• **Stored items**
——————

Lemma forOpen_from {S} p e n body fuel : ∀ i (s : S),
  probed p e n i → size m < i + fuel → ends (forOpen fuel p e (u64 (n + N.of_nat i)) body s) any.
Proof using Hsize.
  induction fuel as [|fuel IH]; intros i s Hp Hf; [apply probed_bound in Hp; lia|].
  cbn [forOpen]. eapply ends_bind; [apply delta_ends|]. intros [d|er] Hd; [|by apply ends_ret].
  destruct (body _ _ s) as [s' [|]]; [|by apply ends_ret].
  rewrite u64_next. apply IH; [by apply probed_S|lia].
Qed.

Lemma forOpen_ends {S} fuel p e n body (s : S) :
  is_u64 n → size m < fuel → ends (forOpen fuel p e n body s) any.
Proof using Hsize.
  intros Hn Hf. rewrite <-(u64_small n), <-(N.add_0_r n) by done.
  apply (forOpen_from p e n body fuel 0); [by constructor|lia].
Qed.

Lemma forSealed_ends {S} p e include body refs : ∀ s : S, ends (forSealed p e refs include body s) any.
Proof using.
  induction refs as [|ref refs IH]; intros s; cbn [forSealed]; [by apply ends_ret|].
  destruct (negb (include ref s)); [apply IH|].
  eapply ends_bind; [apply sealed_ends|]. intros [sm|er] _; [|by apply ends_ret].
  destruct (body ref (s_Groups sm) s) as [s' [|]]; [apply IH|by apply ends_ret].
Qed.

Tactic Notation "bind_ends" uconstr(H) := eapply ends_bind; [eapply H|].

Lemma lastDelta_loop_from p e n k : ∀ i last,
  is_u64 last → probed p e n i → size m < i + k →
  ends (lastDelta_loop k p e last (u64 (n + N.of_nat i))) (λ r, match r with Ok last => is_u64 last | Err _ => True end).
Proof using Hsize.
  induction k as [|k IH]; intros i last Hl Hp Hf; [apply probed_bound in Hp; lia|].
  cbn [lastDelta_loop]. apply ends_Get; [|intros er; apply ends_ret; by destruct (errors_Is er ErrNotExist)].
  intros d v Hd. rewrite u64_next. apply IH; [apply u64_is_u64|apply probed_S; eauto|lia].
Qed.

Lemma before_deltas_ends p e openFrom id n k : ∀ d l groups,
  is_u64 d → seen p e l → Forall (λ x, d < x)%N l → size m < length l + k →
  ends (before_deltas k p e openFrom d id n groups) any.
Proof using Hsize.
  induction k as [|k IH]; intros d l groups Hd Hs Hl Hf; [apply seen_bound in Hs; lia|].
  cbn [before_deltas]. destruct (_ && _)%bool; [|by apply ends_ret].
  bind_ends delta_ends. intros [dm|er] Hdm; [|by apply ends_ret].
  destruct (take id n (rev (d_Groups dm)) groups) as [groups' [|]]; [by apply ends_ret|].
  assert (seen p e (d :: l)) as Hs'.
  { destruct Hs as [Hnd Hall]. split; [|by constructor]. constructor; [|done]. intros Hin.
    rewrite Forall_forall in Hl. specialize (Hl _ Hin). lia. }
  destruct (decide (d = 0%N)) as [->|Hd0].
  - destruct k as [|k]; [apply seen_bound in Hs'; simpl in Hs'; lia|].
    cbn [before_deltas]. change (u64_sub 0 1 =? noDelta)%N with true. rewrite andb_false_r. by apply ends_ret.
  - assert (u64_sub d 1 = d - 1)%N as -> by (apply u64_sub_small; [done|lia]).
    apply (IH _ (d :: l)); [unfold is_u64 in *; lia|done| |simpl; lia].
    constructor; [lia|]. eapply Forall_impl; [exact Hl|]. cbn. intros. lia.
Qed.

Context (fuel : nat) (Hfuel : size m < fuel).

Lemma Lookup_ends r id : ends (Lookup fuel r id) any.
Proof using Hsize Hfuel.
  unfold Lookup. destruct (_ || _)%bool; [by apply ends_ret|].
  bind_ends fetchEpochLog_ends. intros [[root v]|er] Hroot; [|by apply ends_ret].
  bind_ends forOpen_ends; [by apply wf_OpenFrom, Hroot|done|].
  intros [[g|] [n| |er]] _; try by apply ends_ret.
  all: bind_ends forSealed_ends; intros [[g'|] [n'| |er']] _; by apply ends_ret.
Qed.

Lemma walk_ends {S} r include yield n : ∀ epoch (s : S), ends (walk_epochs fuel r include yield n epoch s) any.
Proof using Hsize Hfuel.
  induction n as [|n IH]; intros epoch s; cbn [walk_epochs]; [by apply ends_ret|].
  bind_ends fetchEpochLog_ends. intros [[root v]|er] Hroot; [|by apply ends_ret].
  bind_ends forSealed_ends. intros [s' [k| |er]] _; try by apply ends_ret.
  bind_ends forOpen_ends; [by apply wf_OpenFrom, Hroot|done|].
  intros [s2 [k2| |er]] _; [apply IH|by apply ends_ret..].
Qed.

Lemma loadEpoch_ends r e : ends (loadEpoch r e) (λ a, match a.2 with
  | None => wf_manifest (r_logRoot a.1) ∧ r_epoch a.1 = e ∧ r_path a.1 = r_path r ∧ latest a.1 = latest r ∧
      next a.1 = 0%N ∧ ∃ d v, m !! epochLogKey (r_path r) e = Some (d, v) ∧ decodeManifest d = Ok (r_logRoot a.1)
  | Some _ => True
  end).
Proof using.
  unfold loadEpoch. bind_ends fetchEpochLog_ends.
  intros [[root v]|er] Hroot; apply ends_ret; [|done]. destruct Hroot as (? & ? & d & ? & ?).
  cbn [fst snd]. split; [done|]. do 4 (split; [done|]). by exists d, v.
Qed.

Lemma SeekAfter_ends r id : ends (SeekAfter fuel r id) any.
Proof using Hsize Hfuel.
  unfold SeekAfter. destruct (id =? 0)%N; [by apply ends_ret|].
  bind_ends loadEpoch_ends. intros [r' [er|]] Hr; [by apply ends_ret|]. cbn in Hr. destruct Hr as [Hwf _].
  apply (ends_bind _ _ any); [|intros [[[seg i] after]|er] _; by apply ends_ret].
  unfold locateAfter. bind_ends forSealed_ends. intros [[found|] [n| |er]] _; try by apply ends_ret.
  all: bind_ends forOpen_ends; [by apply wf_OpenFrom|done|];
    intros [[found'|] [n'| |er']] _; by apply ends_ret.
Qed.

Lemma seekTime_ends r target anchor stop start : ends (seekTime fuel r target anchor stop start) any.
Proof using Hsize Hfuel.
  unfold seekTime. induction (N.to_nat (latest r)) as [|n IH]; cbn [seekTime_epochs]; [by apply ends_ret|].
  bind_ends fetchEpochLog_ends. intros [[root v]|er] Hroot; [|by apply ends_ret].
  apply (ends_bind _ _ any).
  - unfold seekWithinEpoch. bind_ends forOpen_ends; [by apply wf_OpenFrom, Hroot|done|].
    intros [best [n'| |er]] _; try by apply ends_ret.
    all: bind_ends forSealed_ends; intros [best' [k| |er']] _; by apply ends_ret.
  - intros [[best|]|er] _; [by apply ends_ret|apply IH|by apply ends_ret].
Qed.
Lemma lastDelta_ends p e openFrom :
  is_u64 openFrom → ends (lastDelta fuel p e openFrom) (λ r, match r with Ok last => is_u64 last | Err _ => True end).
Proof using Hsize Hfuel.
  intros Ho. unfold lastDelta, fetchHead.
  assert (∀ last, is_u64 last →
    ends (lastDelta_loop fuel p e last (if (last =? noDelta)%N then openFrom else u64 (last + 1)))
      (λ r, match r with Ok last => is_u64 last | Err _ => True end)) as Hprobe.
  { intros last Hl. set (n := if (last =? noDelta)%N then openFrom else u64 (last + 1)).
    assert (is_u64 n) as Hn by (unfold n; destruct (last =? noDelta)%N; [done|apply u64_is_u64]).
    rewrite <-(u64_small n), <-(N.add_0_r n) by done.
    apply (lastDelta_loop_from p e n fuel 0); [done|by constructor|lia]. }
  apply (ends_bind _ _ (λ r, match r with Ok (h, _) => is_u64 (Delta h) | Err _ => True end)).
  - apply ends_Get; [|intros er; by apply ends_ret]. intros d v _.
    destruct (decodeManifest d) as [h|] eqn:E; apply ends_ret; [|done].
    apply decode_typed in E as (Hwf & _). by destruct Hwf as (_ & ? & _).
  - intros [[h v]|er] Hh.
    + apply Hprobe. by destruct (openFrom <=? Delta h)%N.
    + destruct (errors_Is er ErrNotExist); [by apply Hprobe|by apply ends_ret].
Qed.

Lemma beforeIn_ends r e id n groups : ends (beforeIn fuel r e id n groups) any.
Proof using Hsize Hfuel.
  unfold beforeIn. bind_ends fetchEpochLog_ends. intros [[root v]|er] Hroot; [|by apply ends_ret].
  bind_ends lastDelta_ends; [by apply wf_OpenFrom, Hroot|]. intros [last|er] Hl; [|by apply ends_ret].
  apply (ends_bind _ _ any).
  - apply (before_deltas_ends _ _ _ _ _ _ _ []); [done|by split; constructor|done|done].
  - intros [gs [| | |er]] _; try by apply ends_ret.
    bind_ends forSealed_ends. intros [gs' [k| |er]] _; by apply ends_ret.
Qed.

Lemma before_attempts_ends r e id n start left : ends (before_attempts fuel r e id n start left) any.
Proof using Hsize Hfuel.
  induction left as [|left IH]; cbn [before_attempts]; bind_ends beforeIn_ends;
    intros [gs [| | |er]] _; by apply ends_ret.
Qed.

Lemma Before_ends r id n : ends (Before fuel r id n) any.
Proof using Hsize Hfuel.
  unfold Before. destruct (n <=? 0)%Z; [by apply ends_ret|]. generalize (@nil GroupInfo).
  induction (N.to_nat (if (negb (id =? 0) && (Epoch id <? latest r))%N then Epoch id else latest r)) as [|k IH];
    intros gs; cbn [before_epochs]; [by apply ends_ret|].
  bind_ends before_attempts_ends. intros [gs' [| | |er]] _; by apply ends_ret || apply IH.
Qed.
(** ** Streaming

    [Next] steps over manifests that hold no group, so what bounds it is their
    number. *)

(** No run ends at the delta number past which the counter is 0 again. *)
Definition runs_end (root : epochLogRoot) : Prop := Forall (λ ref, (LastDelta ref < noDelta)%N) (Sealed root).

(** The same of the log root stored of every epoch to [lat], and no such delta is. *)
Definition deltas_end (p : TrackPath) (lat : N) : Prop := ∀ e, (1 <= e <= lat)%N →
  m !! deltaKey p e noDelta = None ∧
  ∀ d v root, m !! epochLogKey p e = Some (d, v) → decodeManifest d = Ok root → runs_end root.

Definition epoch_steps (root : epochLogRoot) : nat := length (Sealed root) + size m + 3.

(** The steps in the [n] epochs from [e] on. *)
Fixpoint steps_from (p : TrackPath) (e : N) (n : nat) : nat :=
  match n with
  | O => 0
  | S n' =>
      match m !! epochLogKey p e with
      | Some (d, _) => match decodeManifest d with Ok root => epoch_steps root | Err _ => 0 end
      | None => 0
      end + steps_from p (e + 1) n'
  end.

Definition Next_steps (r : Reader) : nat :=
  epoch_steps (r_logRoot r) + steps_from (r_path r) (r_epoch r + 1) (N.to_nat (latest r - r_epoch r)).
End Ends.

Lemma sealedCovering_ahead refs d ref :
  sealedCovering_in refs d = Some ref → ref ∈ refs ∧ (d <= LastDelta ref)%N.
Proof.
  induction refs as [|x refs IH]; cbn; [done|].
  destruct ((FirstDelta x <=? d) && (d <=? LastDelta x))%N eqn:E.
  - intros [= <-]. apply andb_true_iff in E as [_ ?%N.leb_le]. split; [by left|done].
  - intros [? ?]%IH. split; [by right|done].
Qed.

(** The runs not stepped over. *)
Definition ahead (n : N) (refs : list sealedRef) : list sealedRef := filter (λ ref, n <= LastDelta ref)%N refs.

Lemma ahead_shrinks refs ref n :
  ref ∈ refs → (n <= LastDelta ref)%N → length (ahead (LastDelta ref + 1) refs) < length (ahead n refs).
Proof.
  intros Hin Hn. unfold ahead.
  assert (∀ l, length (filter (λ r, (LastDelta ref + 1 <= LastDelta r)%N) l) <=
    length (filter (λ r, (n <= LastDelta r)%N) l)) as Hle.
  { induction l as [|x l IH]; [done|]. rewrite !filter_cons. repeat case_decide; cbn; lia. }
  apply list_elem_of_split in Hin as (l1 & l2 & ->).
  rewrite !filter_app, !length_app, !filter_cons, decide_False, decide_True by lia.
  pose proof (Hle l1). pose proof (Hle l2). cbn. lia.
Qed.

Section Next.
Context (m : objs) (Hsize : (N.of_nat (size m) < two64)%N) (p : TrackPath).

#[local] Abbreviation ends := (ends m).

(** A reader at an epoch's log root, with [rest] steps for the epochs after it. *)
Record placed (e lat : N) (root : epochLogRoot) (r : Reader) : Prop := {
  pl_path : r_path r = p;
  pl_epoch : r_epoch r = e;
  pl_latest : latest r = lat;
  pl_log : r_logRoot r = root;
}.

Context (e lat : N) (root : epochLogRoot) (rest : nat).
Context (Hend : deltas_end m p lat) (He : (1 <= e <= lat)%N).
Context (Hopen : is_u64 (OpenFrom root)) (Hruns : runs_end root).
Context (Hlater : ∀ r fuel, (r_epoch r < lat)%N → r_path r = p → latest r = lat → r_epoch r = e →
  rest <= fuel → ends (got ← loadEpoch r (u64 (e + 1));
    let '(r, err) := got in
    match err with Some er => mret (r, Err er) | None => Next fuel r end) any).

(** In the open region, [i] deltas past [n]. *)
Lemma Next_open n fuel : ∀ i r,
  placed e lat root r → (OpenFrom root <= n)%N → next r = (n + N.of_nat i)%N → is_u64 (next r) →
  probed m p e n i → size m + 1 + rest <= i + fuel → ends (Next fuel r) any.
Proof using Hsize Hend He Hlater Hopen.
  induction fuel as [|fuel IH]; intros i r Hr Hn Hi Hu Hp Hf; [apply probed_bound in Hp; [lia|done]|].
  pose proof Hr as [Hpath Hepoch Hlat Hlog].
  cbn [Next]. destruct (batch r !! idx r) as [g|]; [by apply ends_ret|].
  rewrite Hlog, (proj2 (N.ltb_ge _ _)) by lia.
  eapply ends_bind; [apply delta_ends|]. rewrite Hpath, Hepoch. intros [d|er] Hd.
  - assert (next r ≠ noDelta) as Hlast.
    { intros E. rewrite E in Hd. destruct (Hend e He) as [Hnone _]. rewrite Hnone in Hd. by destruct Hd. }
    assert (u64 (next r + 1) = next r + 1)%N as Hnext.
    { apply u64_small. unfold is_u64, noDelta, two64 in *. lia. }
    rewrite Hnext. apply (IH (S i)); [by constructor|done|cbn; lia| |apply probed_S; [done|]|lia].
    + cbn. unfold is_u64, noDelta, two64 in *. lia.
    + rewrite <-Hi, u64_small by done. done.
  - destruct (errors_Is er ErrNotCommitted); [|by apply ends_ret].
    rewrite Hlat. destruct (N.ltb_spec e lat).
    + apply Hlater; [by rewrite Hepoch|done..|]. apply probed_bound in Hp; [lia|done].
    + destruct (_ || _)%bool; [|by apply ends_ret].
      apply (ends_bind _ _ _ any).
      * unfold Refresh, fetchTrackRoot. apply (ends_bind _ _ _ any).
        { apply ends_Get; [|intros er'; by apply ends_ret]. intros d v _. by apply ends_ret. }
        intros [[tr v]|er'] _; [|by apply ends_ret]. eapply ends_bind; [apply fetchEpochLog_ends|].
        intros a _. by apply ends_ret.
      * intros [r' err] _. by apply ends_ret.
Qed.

——————

• **DIRECTIONS**
There is a line with "destruct (body ref" and a line with "is_u64 last → probed" above. Copy exactly those two lines and all lines between them, with nothing else.

• **OUTPUT FOR THIS TASK**
  destruct (body ref (s_Groups sm) s) as [s' [|]]; [apply IH|by apply ends_ret].
Qed.

Tactic Notation "bind_ends" uconstr(H) := eapply ends_bind; [eapply H|].

Lemma lastDelta_loop_from p e n k : ∀ i last,
  is_u64 last → probed p e n i → size m < i + k →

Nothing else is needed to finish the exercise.